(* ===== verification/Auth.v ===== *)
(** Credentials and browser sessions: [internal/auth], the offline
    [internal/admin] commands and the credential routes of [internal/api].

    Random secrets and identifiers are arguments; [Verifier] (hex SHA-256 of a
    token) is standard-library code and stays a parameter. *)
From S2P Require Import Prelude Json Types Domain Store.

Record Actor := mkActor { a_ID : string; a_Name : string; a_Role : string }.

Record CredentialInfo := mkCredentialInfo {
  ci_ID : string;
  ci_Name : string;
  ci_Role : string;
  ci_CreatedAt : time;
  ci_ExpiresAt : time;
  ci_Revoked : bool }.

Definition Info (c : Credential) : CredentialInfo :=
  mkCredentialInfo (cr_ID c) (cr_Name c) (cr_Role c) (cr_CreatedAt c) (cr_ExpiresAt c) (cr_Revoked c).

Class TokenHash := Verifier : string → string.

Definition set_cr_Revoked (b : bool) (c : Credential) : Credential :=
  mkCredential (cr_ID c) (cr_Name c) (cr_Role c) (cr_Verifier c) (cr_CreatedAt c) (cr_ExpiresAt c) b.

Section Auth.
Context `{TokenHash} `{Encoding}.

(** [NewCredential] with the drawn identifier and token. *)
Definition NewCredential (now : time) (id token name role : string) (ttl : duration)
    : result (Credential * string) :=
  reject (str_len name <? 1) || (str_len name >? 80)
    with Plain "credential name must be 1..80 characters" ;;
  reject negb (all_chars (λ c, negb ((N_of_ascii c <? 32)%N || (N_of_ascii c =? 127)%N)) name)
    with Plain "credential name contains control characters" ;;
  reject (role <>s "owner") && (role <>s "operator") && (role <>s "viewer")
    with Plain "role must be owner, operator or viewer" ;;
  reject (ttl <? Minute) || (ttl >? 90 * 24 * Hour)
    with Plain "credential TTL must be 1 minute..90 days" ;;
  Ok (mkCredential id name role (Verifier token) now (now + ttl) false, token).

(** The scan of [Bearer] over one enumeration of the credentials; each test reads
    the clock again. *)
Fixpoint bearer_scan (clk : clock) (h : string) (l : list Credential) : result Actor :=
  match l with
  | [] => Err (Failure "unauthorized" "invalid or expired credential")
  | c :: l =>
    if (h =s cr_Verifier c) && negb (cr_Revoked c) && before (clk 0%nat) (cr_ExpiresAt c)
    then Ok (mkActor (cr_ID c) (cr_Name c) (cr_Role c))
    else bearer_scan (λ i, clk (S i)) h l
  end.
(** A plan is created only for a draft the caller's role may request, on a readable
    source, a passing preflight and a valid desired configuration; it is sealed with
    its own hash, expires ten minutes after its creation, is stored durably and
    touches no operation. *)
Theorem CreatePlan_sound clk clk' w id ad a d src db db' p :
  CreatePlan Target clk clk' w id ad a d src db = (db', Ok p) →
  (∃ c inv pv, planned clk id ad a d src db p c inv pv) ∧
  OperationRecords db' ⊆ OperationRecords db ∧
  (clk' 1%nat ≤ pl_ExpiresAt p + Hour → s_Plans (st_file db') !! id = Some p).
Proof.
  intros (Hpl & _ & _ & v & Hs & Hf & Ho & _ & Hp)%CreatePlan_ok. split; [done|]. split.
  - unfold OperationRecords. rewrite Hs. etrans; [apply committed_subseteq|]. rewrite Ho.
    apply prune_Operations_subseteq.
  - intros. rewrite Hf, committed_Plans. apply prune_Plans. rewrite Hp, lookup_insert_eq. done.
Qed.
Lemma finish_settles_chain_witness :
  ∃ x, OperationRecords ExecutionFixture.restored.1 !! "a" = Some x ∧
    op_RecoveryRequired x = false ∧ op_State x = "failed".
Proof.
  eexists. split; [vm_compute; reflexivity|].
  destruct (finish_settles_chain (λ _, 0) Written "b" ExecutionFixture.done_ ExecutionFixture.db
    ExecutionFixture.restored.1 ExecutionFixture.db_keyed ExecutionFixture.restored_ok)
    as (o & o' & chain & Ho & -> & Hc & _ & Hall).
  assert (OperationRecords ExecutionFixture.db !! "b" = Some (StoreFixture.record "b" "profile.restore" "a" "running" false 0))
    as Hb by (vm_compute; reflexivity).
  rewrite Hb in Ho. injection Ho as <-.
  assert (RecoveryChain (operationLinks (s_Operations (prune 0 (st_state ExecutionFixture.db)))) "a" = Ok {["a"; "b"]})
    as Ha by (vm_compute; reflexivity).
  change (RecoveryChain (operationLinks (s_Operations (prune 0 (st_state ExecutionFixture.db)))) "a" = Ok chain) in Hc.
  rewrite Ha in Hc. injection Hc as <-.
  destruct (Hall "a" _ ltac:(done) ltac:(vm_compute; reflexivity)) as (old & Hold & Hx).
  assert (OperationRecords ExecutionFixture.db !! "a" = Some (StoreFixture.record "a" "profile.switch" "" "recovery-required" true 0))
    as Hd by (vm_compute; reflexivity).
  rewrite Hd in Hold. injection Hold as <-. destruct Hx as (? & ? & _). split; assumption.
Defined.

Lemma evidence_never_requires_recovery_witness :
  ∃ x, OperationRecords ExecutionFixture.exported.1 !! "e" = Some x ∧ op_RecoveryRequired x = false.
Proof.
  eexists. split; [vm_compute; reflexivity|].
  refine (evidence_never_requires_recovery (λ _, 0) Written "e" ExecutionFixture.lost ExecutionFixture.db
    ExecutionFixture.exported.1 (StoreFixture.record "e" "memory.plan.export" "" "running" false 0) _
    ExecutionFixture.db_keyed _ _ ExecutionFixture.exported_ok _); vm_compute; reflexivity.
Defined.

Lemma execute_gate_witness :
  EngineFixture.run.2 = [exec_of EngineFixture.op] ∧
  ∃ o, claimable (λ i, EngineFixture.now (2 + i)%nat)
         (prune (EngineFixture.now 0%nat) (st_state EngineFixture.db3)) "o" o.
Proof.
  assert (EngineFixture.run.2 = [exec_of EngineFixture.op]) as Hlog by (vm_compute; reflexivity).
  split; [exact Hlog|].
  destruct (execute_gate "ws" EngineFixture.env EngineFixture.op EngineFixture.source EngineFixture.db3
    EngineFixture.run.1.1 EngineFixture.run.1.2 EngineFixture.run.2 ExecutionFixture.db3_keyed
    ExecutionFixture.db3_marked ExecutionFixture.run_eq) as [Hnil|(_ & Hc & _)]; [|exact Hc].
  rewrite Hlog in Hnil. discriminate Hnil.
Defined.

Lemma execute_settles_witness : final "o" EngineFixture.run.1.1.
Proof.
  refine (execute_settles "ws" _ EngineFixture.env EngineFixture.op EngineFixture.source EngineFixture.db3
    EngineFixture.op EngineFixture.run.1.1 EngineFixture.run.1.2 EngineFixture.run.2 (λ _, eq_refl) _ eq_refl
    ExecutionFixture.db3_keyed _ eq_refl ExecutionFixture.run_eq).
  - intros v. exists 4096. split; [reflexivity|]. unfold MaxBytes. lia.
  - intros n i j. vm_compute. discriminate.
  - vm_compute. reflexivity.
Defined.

_Your assignment_: Whenever the word "destruct" occurs in a line above, copy that line.

_Output for this task_:
  destruct (finish_settles_chain (λ _, 0) Written "b" ExecutionFixture.done_ ExecutionFixture.db
  destruct (Hall "a" _ ltac:(done) ltac:(vm_compute; reflexivity)) as (old & Hold & Hx).
  rewrite Hd in Hold. injection Hold as <-. destruct Hx as (? & ? & _). split; assumption.
  destruct (execute_gate "ws" EngineFixture.env EngineFixture.op EngineFixture.source EngineFixture.db3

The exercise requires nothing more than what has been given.